At the centre of it all, as head of the Royal Society for almost 30 years, was Banks. He was what Malcolm Gladwell in The Tipping Point calls a 'connector', someone so widely connected that he can be reached by almost anyone in very few steps. He knew Josiah Wedgewood, Matthew Boulton and Erasmus Darwin, the Lords of the Admiralty, the Directors of the East India Company. He met the King every Thursday for an hour, to walk in Kew and talk, and plan. He corresponded with other great thinkers and politicians on every continent.

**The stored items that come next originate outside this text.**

(* ===== verification/PostEffects.v ===== *)
(** * What posted requests do to the memories

    On a fabric without interference the requests of a batch are the operations
    [ops_of] of its lists, node by node.  The lemmas give their effect on local and
    remote memory: bytes no request writes are kept, and the bytes of a read or
    write that no other request of the batch touches arrive.  They do not depend
    on the order in which the nodes are served. *)

From S2P Require Import Prelude Mem KvUtils Rdma ServerMM Server ClientState Network.

(** ** Batches as lists of operations *)

Definition run_ops (ops : list (Z * ibv_send_wr)) (w : world) : world :=
  foldl (λ w p, apply_op p.1 p.2 w) w ops.

Definition ops_of (ls : list IbvSrList) : list (Z * ibv_send_wr) :=
  concat ((λ g : Z * list IbvSrList, (λ wr, (g.1, wr)) <$> concat (sr_list <$> g.2))
            <$> group_by_server ls).

(** The same memories. *)
Definition weq (w1 w2 : world) : Prop := lmem w1 = lmem w2 ∧ rmem w1 = rmem w2.

(** Requests that differ in the demand for a completion. *)
Definition same_req (wr1 wr2 : ibv_send_wr) : Prop :=
  wr1 <| signaled := false |> = wr2 <| signaled := false |>.

#[export] Instance weq_equiv : Equivalence weq.
Proof.
  split; [done|by intros ? ? []|]. intros ? ? ? [] []. split; congruence.
Qed.

Lemma apply_op_weq sid wr1 wr2 w1 w2 :
  same_req wr1 wr2 → weq w1 w2 → weq (apply_op sid wr1 w1) (apply_op sid wr2 w2).
Proof.
  intros Hr [Hl Hm]. destruct wr1 as [i1 g1 o1 b1 a1 k1 c1 s1], wr2 as [i2 g2 o2 b2 a2 k2 c2 s2].
  injection Hr as -> -> -> -> -> -> ->. unfold weq, apply_op. cbn. rewrite <- Hm.
  destruct o2, g2; cbn; rewrite <- ?Hl, <- ?Hm; done.
Qed.

Lemma apply_wr_weq sid wr1 wr2 w1 w2 :
  same_req wr1 wr2 → weq w1 w2 → weq (apply_wr sid wr1 w1) (apply_op sid wr2 w2).
Proof.
  intros Hr Hw. destruct (apply_op_weq sid _ _ _ _ Hr Hw) as [Hl Hm].
  unfold apply_wr. destruct (signaled wr1); by split.
Qed.

Lemma fold_wrs_weq sid wrs1 wrs2 w1 w2 :
  Forall2 same_req wrs1 wrs2 → weq w1 w2 →
  weq (fold_left (λ w wr, apply_wr sid wr w) wrs1 w1) (run_ops ((λ wr, (sid, wr)) <$> wrs2) w2).
Proof.
  intros Hr. revert w1 w2. induction Hr as [|x y l k Hxy _ IH]; intros w1 w2 Hw; [done|].
  cbn. apply IH. by apply apply_wr_weq.
Qed.

Lemma set_last_signaled_same wrs : Forall2 same_req (set_last_signaled wrs) wrs.
Proof.
  unfold set_last_signaled. destruct (last wrs) as [x|] eqn:E.
  - apply last_Some in E as [l ->]. rewrite length_app. cbn [length].
    replace (length l + 1 - 1)%nat with (length l) by lia. rewrite take_app_length.
    apply Forall2_app; [|by repeat constructor]. apply Forall_Forall2_diag. by apply Forall_true.
  - by apply last_None in E as ->.
Qed.

Lemma run_ops_app l1 l2 w : run_ops (l1 ++ l2) w = run_ops l2 (run_ops l1 w).
Proof. unfold run_ops. by rewrite foldl_app. Qed.

Lemma run_ops_weq ops w1 w2 : weq w1 w2 → weq (run_ops ops w1) (run_ops ops w2).
Proof.
  revert w1 w2. induction ops as [|p ops IH]; intros w1 w2 Hw; [done|]. cbn.
  apply IH. by apply apply_op_weq.
Qed.

Lemma posted_effect `{F : Fabric} `{HF : !QuietFabric F} ls s :
  weq (wld (posted ls s)) (run_ops (ops_of ls) (wld s)).
Proof.
  transitivity (post_chains (chains ls) (wld s)); [done|].
  unfold post_chains, chains, ops_of. generalize (wld s). induction (group_by_server ls) as [|[sid g] gs IH];
    intros w; [done|].
  cbn [fmap list_fmap fold_left concat]. rewrite run_ops_app. etransitivity; [apply IH|].
  apply run_ops_weq. rewrite post_quiet by done. apply fold_wrs_weq; [|done].
  apply set_last_signaled_same.
Qed.

Lemma elem_of_concat {A} (x : A) (ls : list (list A)) : x ∈ concat ls ↔ ∃ l, x ∈ l ∧ l ∈ ls.
Proof.
  induction ls as [|l ls IH]; [set_solver|]. cbn [concat]. rewrite elem_of_app, IH.
  setoid_rewrite elem_of_cons. naive_solver.
Qed.

(** The operations of a batch are exactly the requests of its lists. *)
Lemma elem_of_insert_group sid k x l gs :
  (∃ g, (sid, g) ∈ insert_group k x gs ∧ l ∈ g) ↔ (sid = k ∧ l = x) ∨ ∃ g, (sid, g) ∈ gs ∧ l ∈ g.
Proof.
  assert (∀ s0 (xs : list IbvSrList) rest, (∃ g, (sid, g) ∈ (s0, xs) :: rest ∧ l ∈ g) ↔
    (sid = s0 ∧ l ∈ xs) ∨ ∃ g, (sid, g) ∈ rest ∧ l ∈ g) as Hcons.
  { intros s0 xs rest. setoid_rewrite elem_of_cons. naive_solver. }
  induction gs as [|[s0 xs] gs IH]; cbn [insert_group].
  - rewrite Hcons, list_elem_of_singleton. done.
  - destruct (k =? s0) eqn:E; [apply Z.eqb_eq in E as ->|destruct (k <? s0)]; rewrite !Hcons.
    + rewrite elem_of_app, list_elem_of_singleton. naive_solver.
    + rewrite list_elem_of_singleton. done.
    + rewrite IH. naive_solver.
Qed.

Lemma elem_of_groups sid l ls :
  (∃ g, (sid, g) ∈ group_by_server ls ∧ l ∈ g) ↔ l ∈ ls ∧ sid = u8 (sr_server_id l).
Proof.
  unfold group_by_server. induction ls as [|x ls IH] using rev_ind; [set_solver|].
  rewrite fold_left_app. cbn [fold_left]. rewrite elem_of_insert_group, IH. set_solver.
Qed.

Lemma elem_of_ops_of p ls :
  p ∈ ops_of ls ↔ ∃ l wr, l ∈ ls ∧ wr ∈ sr_list l ∧ p = (u8 (sr_server_id l), wr).
Proof.
  unfold ops_of. rewrite elem_of_concat. split.
  - intros (xs & Hp & Hxs). apply list_elem_of_fmap in Hxs as ([sid g] & -> & Hg).
    apply list_elem_of_fmap in Hp as (wr & -> & Hwr).
    apply elem_of_concat in Hwr as (ws & Hwr & Hws).
    apply list_elem_of_fmap in Hws as (l & -> & Hl).
    destruct (proj1 (elem_of_groups sid l ls)) as [Hin ->]; [eauto|]. eauto.
  - intros (l & wr & Hl & Hwr & ->).
    destruct (proj2 (elem_of_groups (u8 (sr_server_id l)) l ls)) as (g & Hg & Hlg); [done|].
    eexists. split; [|apply list_elem_of_fmap; eexists; split; [reflexivity|exact Hg]].
    apply list_elem_of_fmap. exists wr. split; [done|]. apply elem_of_concat.
    exists (sr_list l). split; [done|]. apply list_elem_of_fmap. eauto.
Qed.

(** ** Frames *)

(** The bytes of local memory a request writes, and those of its node. *)
Definition lwrites (wr : ibv_send_wr) (x : Z) : Prop :=
  match opcode wr, sg wr with
  | IBV_WR_RDMA_READ, Sge a n _ => a <= x < a + n
  | IBV_WR_ATOMIC_CMP_AND_SWP, Sge a _ _ => a <= x < a + 8
  | IBV_WR_ATOMIC_FETCH_AND_ADD, Sge a _ _ => a <= x < a + 8
  | _, _ => False
  end.
Definition rwrites (wr : ibv_send_wr) (x : Z) : Prop :=
  match opcode wr, sg wr with
  | IBV_WR_RDMA_WRITE, Sge _ n _ => remote_addr wr <= x < remote_addr wr + n
  | IBV_WR_RDMA_WRITE, SgeInline bs => remote_addr wr <= x < remote_addr wr + Z.of_nat (length bs)
  | IBV_WR_ATOMIC_CMP_AND_SWP, Sge _ _ _ => remote_addr wr <= x < remote_addr wr + 8
  | IBV_WR_ATOMIC_FETCH_AND_ADD, Sge _ _ _ => remote_addr wr <= x < remote_addr wr + 8
  | _, _ => False
  end.

Lemma range_false (b x y : Z) :
  ¬ (b <= x < y) → (b <=? x) && (x <? y) = false.
Proof. intros H. apply andb_false_iff. destruct (b <=? x) eqn:E; zify_bool; [right|by left]. lia. Qed.

Lemma apply_op_lframe sid wr w x : ¬ lwrites wr x → lmem (apply_op sid wr w) x = lmem w x.
Proof.
  unfold lwrites, apply_op. intros H. destruct (opcode wr), (sg wr); cbn; try done;
    unfold copy, store64, store; by rewrite range_false.
Qed.

Lemma apply_op_rframe sid wr w n x :
  (n = sid → ¬ rwrites wr x) → rmem (apply_op sid wr w) n x = rmem w n x.
Proof.
  unfold rwrites, apply_op. intros H.
  assert (∀ m, (n = sid → m x = rmem w n x) → upd_rmem (rmem w) sid m n x = rmem w n x) as Hu.
  { intros m Hm. unfold upd_rmem. destruct (n =? sid) eqn:E; [|done]. zify_bool. auto. }
  destruct (opcode wr), (sg wr); cbn; try done; try (destruct (_ =? _); [|done]);
    apply Hu; intros ->; specialize (H eq_refl); unfold copy, store_bytes, store64, store;
    by rewrite range_false.
Qed.

Lemma run_ops_lframe ops w x :
  (∀ p, p ∈ ops → ¬ lwrites p.2 x) → lmem (run_ops ops w) x = lmem w x.
Proof.
  revert w. induction ops as [|p ops IH]; intros w H; [done|]. cbn. unfold run_ops in IH.
  rewrite IH by set_solver. apply apply_op_lframe. set_solver.
Qed.

Lemma run_ops_rframe ops w n x :
  (∀ p, p ∈ ops → p.1 = n → ¬ rwrites p.2 x) → rmem (run_ops ops w) n x = rmem w n x.
Proof.
  revert w. induction ops as [|p ops IH]; intros w H; [done|]. cbn. unfold run_ops in IH.
  rewrite IH by set_solver. apply apply_op_rframe. intros ->. apply H; set_solver.
Qed.

(** ** Arrival *)

(** A read that brings byte [y] of node [sid] to local byte [x], and a write that
    carries [x] there. *)
Definition brings (sid y x : Z) (q : Z * ibv_send_wr) : Prop :=
  q.1 = sid ∧ opcode q.2 = IBV_WR_RDMA_READ ∧
  ∃ a n k, sg q.2 = Sge a n k ∧ a <= x < a + n ∧ y = remote_addr q.2 + (x - a).
Definition carries (x sid y : Z) (q : Z * ibv_send_wr) : Prop :=
  q.1 = sid ∧ opcode q.2 = IBV_WR_RDMA_WRITE ∧
  ∃ a n k, sg q.2 = Sge a n k ∧ remote_addr q.2 <= y < remote_addr q.2 + n ∧
    x = a + (y - remote_addr q.2).

(** A byte that some request brings, no other one writes and whose source none
    writes. *)
Lemma run_ops_read ops w sid y x :
  (∃ q, q ∈ ops ∧ brings sid y x q) →
  (∀ q, q ∈ ops → brings sid y x q ∨ ¬ lwrites q.2 x) →
  (∀ q, q ∈ ops → q.1 = sid → ¬ rwrites q.2 y) →
  lmem (run_ops ops w) x = rmem w sid y.
Proof.
  induction ops as [|q ops IH] using rev_ind; [set_solver|]. intros (q0 & Hin & Hq0) Hd Hs.
  rewrite run_ops_app. cbn [run_ops foldl]. destruct (Hd q) as [Hq|Hq]; [set_solver| |].
  - destruct Hq as (<- & Ho & a & n & k & Hg & Hx & ->). unfold apply_op. rewrite Ho, Hg. cbn. unfold copy.
    rewrite (proj2 (andb_true_iff _ _)) by (split; [apply Z.leb_le|apply Z.ltb_lt]; lia).
    apply run_ops_rframe. intros p Hp. apply Hs. set_solver.
  - rewrite apply_op_lframe by done. apply elem_of_app in Hin as [Hin|Heq%list_elem_of_singleton].
    + apply IH; [by exists q0|..]; intros p Hp; [apply Hd|apply Hs]; set_solver.
    + subst q. destruct Hq0 as (_ & Ho & a & n & k & Hg & Hx & _). destruct Hq. unfold lwrites.
      by rewrite Ho, Hg.
Qed.

(** The same for writes. *)
Lemma run_ops_write ops w sid y x :
  (∃ q, q ∈ ops ∧ carries x sid y q) →
  (∀ q, q ∈ ops → q.1 = sid → carries x sid y q ∨ ¬ rwrites q.2 y) →
  (∀ q, q ∈ ops → ¬ lwrites q.2 x) →
  rmem (run_ops ops w) sid y = lmem w x.
Proof.
  induction ops as [|q ops IH] using rev_ind; [set_solver|]. intros (q0 & Hin & Hq0) Hd Hs.
  rewrite run_ops_app. cbn [run_ops foldl].
  destruct (decide (q.1 = sid)) as [Esid|Esid]; [destruct (Hd q) as [Hq|Hq]; [set_solver|done| |]|].
  - destruct Hq as (_ & Ho & a & n & k & Hg & Hy & ->). unfold apply_op. rewrite Ho, Hg, Esid. cbn.
    unfold upd_rmem, copy. rewrite Z.eqb_refl.
    rewrite (proj2 (andb_true_iff _ _)) by (split; [apply Z.leb_le|apply Z.ltb_lt]; lia).
    apply run_ops_lframe. intros p Hp. apply Hs. set_solver.
  - rewrite apply_op_rframe by done. apply elem_of_app in Hin as [Hin|Heq%list_elem_of_singleton].
    + apply IH; [by exists q0|..]; intros p Hp; [apply Hd|apply Hs]; set_solver.
    + subst q. destruct Hq0 as (_ & Ho & a & n & k & Hg & Hy & _). destruct Hq. unfold rwrites.
      by rewrite Ho, Hg.
  - rewrite apply_op_rframe by done. apply elem_of_app in Hin as [Hin|Heq%list_elem_of_singleton].
    + apply IH; [by exists q0|..]; intros p Hp; [apply Hd|apply Hs]; set_solver.
    + subst q. by destruct Hq0.
Qed.

(** ** Two requests *)

(** Two single requests are performed in their order, or in the other one on
    different nodes. *)
Lemma ops_of_two a b x y :
  ops_of [mkSrList [a] x; mkSrList [b] y] = [(u8 x, a); (u8 y, b)] ∨
  (u8 x ≠ u8 y ∧ ops_of [mkSrList [a] x; mkSrList [b] y] = [(u8 y, b); (u8 x, a)]).
Proof.
  unfold ops_of, group_by_server. cbn [fold_left sr_server_id insert_group].
  destruct (u8 y =? u8 x) eqn:E; [apply Z.eqb_eq in E; rewrite E; by left|].
  apply Z.eqb_neq in E. destruct (u8 y <? u8 x); [right|left]; by cbn.
Qed.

Delve behind the scenes of almost any British expedition of exploration and conquest - the missions to the interior of Africa, the McCartney Embassy to China, Bligh's voyages to Tahiti and Jamaica - and there is Banks, mild and knowing, writing at his desk in Soho Square. Jordan Goodman's brilliant, epic work of narrative history will tell the story of the foundation of British Empire, and of the brilliant man at its hub, who presided over the professionalization of science, and understood how it would change the balance of powers in the world.